### DATA RECORDS
(** * CLDRPluralRuleParser: a shallow embedding of [pluralRuleParser]

    The development follows [src/CLDRPluralRuleParser.js].  The JavaScript
    function is one closure over the rule text, the number and a shared
    cursor [pos]; here the rule and the number are Section variables, the
    cursor is threaded explicitly, and every parsing function of the source
    is a [parser]: a function from the cursor to a JavaScript value and the
    new cursor.

    Conventions of the model.
    - Strings are [String.string]; a character is a code unit in the range
      U+0000..U+00FF.
    - Numbers are exact decimals [m / 10^e] together with [NaN] and the two
      infinities.  The arithmetic of the productions ([%], [+] and the
      comparisons) is exact, so the model agrees with JavaScript wherever
      the double operation is exact.  Rounding is modelled at the two
      places of the source that depend on it: [parseInt] rounds the
      integer it reads from the digits of a rule to the nearest double
      ([binary64]), and the loop of [range] does not end normally once
      its counter stops growing at [2^53] ([range_trips]).  Up to
      [max_safe_integer] nothing is rounded ([binary64_safe]).
    - Arrays are lists.  An array holds at most [2^32 - 1] elements; this
      is modelled where a rule can ask for more: in the loop of [range]
      and in the concatenations of [rangeList] ([fits]).  The other
      arrays are short: [sequence] holds one element for each parser it
      lists, [nOrMore] at most one for each character it reads.
    - [null] is the value [VNull]; the [option] layer of a [parser]
      records that a call returns no value: [range] or [rangeList] ended
      with a [RangeError], or the fuel given to a loop or to a recursive
      production ran out.  The latter is shown never to happen with the
      fuel the driver supplies. *)

From Stdlib Require Import ZArith List String Ascii Bool Lia.
Import ListNotations.
Set Warnings "-register-all".
Open Scope string_scope.
Open Scope Z_scope.

(** ** JavaScript numbers *)

Inductive num : Type :=
| NaN
| Inf (neg : bool)
| Fin (m : Z) (e : nat).

(** Canonical representative: the scale [e] is as small as possible. *)
Fixpoint norm (m : Z) (e : nat) : num :=
  match e with
  | O => Fin m 0
  | S e' => if m mod 10 =? 0 then norm (m / 10) e' else Fin m e
  end.

Definition pow10 (e : nat) : Z := 10 ^ Z.of_nat e.

Definition num_of_Z (z : Z) : num := Fin z 0.

(** [x === y] on numbers. *)
Definition num_eqb (x y : num) : bool :=
  match x, y with
  | Fin m1 e1, Fin m2 e2 => m1 * pow10 e2 =? m2 * pow10 e1
  | Inf a, Inf b => Bool.eqb a b
  | _, _ => false
  end.

(** [x < y] on numbers. *)
Definition num_ltb (x y : num) : bool :=
  match x, y with
  | Fin m1 e1, Fin m2 e2 => m1 * pow10 e2 <? m2 * pow10 e1
  | Inf true, Inf false => true
  | Inf true, Fin _ _ => true
  | Fin _ _, Inf false => true
  | _, _ => false
  end.

(** [x <= y] and [x >= y] on numbers. *)
Definition num_leb (x y : num) : bool := num_ltb x y || num_eqb x y.
Definition num_geb (x y : num) : bool := num_leb y x.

### TASK GOAL
From the entries, report every line in which the string "character" occurs.

### ANSWER TO THIS TASK
    - Strings are [String.string]; a character is a code unit in the range
      lists, [nOrMore] at most one for each character it reads.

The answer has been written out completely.